Sharon Aschaiek

A new first-of-its-kind report is poised to play a pivotal role in driving economic growth in the Greater Toronto Area (GTA).

Collaborating for Investment Attraction in the Toronto Region makes the case for cooperation between Toronto and surrounding municipalities as key to attracting foreign investment. Published this month, the 105-report explains how multinational corporations choose operating sites with strong regional economies. It also demonstrates how foreign investment projects in one city lead to spillover economic benefits for surrounding cities. The report was produced by David Wolfe, co-director of the Innovation Policy Lab at the Munk School of Global Affairs and political science professor at the University of Toronto Mississauga (UTM); and Richard DiFrancesco, associate chair and director of the program in planning in the University of Toronto’s Department of Geography & Planning.

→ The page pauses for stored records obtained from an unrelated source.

Lemma antes_no_despues_trans (x y z : Entrada) :
  antes x y = true -> no_despues y z -> antes x z = true.
Proof.
  unfold no_despues. rewrite !antes_spec, antes_false.
  intros [H | [He [H | [Hp H]]]] [K | [Ke [K | [Kp K]]]];
    first [ left; lra
          | right; split; [lra | first [left; lia | right; split; lia]] ].
Qed.

Lemma pedidos_heappush_otro (k : nat) (x : Entrada) (q : list Entrada) :
  pedido_de k x = [] -> pedidos k (heappush x q) = pedidos k q.
Proof.
  intros Hx. induction q as [| y q IH]; cbn [heappush].
  - rewrite pedidos_cons, Hx. reflexivity.
  - destruct (antes x y).
    + rewrite pedidos_cons, Hx. reflexivity.
    + rewrite !pedidos_cons, IH. reflexivity.
Qed.

(** A granted request pushed behind every other granted request of the
    same teller is the last of them to be popped. *)
Lemma pedidos_heappush_ultimo (k : nat) (x : Entrada) (q : list Entrada) :
  ordenada q ->
  Forall (fun y => pedido_de k y <> [] -> no_despues y x) q ->
  pedidos k (heappush x q) = pedidos k q ++ pedido_de k x.
Proof.
  unfold ordenada. induction 1 as [| y q Hq IH Hy]; intros Hf; cbn [heappush].
  - rewrite pedidos_cons. cbn. rewrite app_nil_r. reflexivity.
  - destruct (antes x y) eqn:Hxy.
    + assert (Hn : pedidos k (y :: q) = []).
      { apply pedidos_nil. rewrite Forall_forall in *. intros z Hz.
        destruct (pedido_de k z) as [| n l] eqn:Hpz; [reflexivity | exfalso].
        assert (Hyz : no_despues y z).
        { destruct Hz as [<- | Hz]; [apply no_despues_refl | apply Hy; exact Hz]. }
        pose proof (antes_no_despues_trans x y z Hxy Hyz) as Hxz.
        assert (Hzx : no_despues z x).
        { apply Hf; [exact Hz | rewrite Hpz; discriminate]. }
        unfold no_despues in Hzx. congruence. }
      rewrite pedidos_cons, Hn, app_nil_r. reflexivity.
    + rewrite !pedidos_cons, IH, app_assoc; [reflexivity |].
      inversion Hf; assumption.
Qed.

Lemma en_fila_nth_error (k : nat) (rs : list Resource) (r : Resource) :
  nth_error rs k = Some r -> en_fila k rs = map nombre (queue r).
Proof. intros H. unfold en_fila. rewrite H. reflexivity. Qed.

Lemma en_fila_reemplazar_mismo (k : nat) (r r' : Resource) (rs : list Resource) :
  nth_error rs k = Some r ->
  en_fila k (reemplazar k r' rs) = map nombre (queue r').
Proof.
  intros H. unfold en_fila. rewrite reemplazar_nth_error, Nat.eqb_refl.
  assert (Hlt : (k < length rs)%nat) by (apply nth_error_Some; congruence).
  apply Nat.ltb_lt in Hlt. rewrite Hlt. reflexivity.
Qed.

Lemma en_fila_reemplazar_otro (k k' : nat) (r' : Resource) (rs : list Resource) :
  k' <> k -> en_fila k (reemplazar k' r' rs) = en_fila k rs.
Proof.
  intros H. unfold en_fila. rewrite reemplazar_nth_error.
  destruct (Nat.eqb_spec k k') as [-> | _]; [contradiction | reflexivity].
Qed.
(** C3, as the code has it.  In binary64, for a step [Dt > 0] and a horizon
    [t_end >= 0], a trajectory that the solver returns has exactly
    [floor q + 1] time values and as many states, where [q] is the quotient
    [t_end / Dt] as the code computes it: the binary64 number nearest to the
    exact quotient, and not the exact quotient. *)
Theorem solve_ode_euler_length dydt (y0 Dt t_end : float) ts ys :
  (0 <? Dt) = true → (0 <=? t_end) = true →
  result (solve_ode_euler dydt y0 Dt t_end) = inr (ts, ys) →
  ∃ q : Q, float_to_Q (t_end / Dt) = Some q ∧
    length ts = (Z.to_nat (Qfloor q) + 1)%nat ∧
    length ys = (Z.to_nat (Qfloor q) + 1)%nat ∧
    length (zip ts ys) = (Z.to_nat (Qfloor q) + 1)%nat.
Proof.
  intros HDt H0 Hres.
  apply solve_ode_euler_inr_steps in Hres
    as (n & ys' & _ & Hn & Hpos & Hts & -> & Hlen & _).
  destruct (float_quotient_floor Dt t_end n HDt H0 Hn) as (q & Hq & ->).
  exists q. split; [done|]. apply linspace_length in Hts.
  rewrite length_zip, Hts. cbn [length]. rewrite Hlen. lia.
Qed.

Lemma solve_ode_euler_length_witness :
  ∃ ts ys q,
    result (solve_ode_euler (λ y t, inr (exp_decay_dt y t 1)) 10 0.1 10)
      = inr (ts, ys) ∧
    float_to_Q (10 / 0.1) = Some q ∧ (q == 100)%Q ∧
    length ts = 101%nat ∧ length ys = 101%nat.
Proof.
  pose (run := result (solve_ode_euler (λ y t, inr (exp_decay_dt y t 1))
                         10 0.1 10)).
  assert (Hres : ∃ ts ys, run = inr (ts, ys)).
  { vm_compute. by eexists _, _. }
  destruct Hres as (ts & ys & Hres). unfold run in Hres.
  destruct (solve_ode_euler_length _ 10 0.1 10 ts ys eq_refl eq_refl Hres)
    as (q & Hq & Hts & Hys & _).
  exists ts, ys, q. split; [exact Hres|]. split; [exact Hq|].
  vm_compute in Hq. injection Hq as <-.
  split; [reflexivity|]. split; [rewrite Hts|rewrite Hys]; reflexivity.
Defined.

(** C3 with the exact quotient fails.  With the default arguments 0.1 and 10
    the solver returns 101 samples: the computed quotient is 100, while the
    exact quotient of the two binary64 numbers is below 100 and has the floor
    99.  With 0.1 and 0.7 it returns 7 samples: the computed quotient is
    below 7, while the quotient of the decimal numbers 7/10 and 1/10 is 7. *)
Lemma solve_ode_euler_length_not_exact_quotient :
  (∃ ts ys a b,
     result (solve_ode_euler (λ y t, inr (exp_decay_dt y t 1)) 10 0.1 10)
       = inr (ts, ys) ∧
     length ts = 101%nat ∧
     float_to_Q 0.1 = Some a ∧ float_to_Q 10 = Some b ∧
     (Z.to_nat (Qfloor (b / a)) + 1 = 100)%nat) ∧
  (∃ ts ys,
     result (solve_ode_euler (λ y t, inr (exp_decay_dt y t 1)) 10 0.1 0.7)
       = inr (ts, ys) ∧
     length ts = 7%nat ∧
     (Z.to_nat (Qfloor ((7 # 10) / (1 # 10))) + 1 = 8)%nat).
Proof.
  split.
  - do 4 eexists.
    repeat match goal with |- _ ∧ _ => split end; vm_compute; reflexivity.
  - do 2 eexists.
    repeat match goal with |- _ ∧ _ => split end; vm_compute; reflexivity.
Qed.
End Binary64Length.

(** *** A derivative that is zero everywhere *)

Section Constant.
Context {A : Type} `{PyFloat A}.

End Constant.

Section Binary64Constant.
Local Open Scope float_scope.


End Binary64Constant.

(** *** The time values *)

Section TimeGrid.
Context {A : Type} `{PyFloat A}.

(** [np.linspace(start, stop, n + 1)] for [n >= 1]: every item is computed
    from its index and the step [(stop - start) / n], and then the last one
    is overwritten with [stop]. *)
Lemma linspace_steps (start stop : A) (n : Z) :
  (1 ≤ n)%Z →
  linspace start stop (n + 1) =
  inr (<[Z.to_nat n := stop]>
         ((λ i : nat,
             fadd
               (if is_zero (fdiv (fsub stop start) (of_int n))
                then fmul (fdiv (of_int (Z.of_nat i)) (of_int n))
                       (fsub stop start)
                else fmul (of_int (Z.of_nat i))
                       (fdiv (fsub stop start) (of_int n)))
               start) <$> seq 0 (S (Z.to_nat n)))).
Proof.
  intros Hn. unfold linspace, arange.
  replace (n + 1 <? 0)%Z with false by lia.
  replace (n + 1 - 1)%Z with n by lia.
  replace (0 <? n)%Z with true by lia.
  replace (1 <? n + 1)%Z with true by lia.
  replace (pred (Z.to_nat (n + 1))) with (Z.to_nat n) by lia.
  replace (Z.to_nat (n + 1)) with (S (Z.to_nat n)) by lia.
  cbv zeta. do 2 f_equal.
  destruct (is_zero _); by rewrite <- !list_fmap_compose.
Qed.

“To just focus on who benefits based on where a head office is located—that’s not how economics works,” says Wolfe. “A regional economy has its own boundaries, and goods, services, people, ideas and research flow throughout that region and cross political boundaries.”

The report was commissioned by Toronto Global, an agency established last February that unites GTA municipal leaders from the cities of Toronto, Mississauga and Brampton and the regions of Durham, Halton and York to collectively promote the Toronto Region to growing national and international companies as an ideal location for corporate expansion. Wolfe and DiFrancesco used economic modelling to assess the spatial-economic benefits of 11 local investment projects by companies such as General Motors, IBM, Cisco and Thomson Reuters. They also completed case studies of several of these companies to determine how their investment projects have economically benefited surrounding municipalities.

A review of a $190 million investment in October 2016 by Roche Canada’s pharmaceutical division in a new facility in Mississauga shows it will translate into $219 million in gross industry output (new goods and services production), $92 million in general GDP activity and $78 million in labour income in the Region of Peel. At the same time, Roche’s capital expenditures in Mississauga should stimulate substantial economic impacts in Halton, York, Toronto, Durham and other parts of Ontario. Also, the project will lead to employment opportunities not only in Peel but across Ontario, in areas such as manufacturing, trade, transportation, business services, finance and education.

A case study of IBM Canada shows how the software development lab it established in Markham in 1967 has grown to become part of IBM’s largest team of software engineers outside the U.S. The company has also initiated research and development initiatives across and beyond the GTA. Among them is the Southern Ontario Smart Computing and Innovation Platform, a research and development consortium that has generated at least 200 highly skilled research jobs. The company’s recent Innovation Incubator Project, meanwhile, will support the commercialization efforts of 500 technology startups in Ontario. These activities demonstrate how IBM’s original investment in Markham has led to broader economic benefits throughout the province.

The report shows how multinational enterprises prefer operating in regions that can provide strategic advantages such as lower costs, faster time to market and access to experienced labour. This means for Toronto Global to succeed at making the Toronto region a foreign investment magnet—and the winner of Amazon’s second headquarters competition—it must align the region’s assets to companies’ strategic needs.

“Cooperating on international marketing and investment attraction is what we’re currently doing,” Wolfe says. “The next step is figuring out how to coordinate more economic development activities between municipalities and regions.”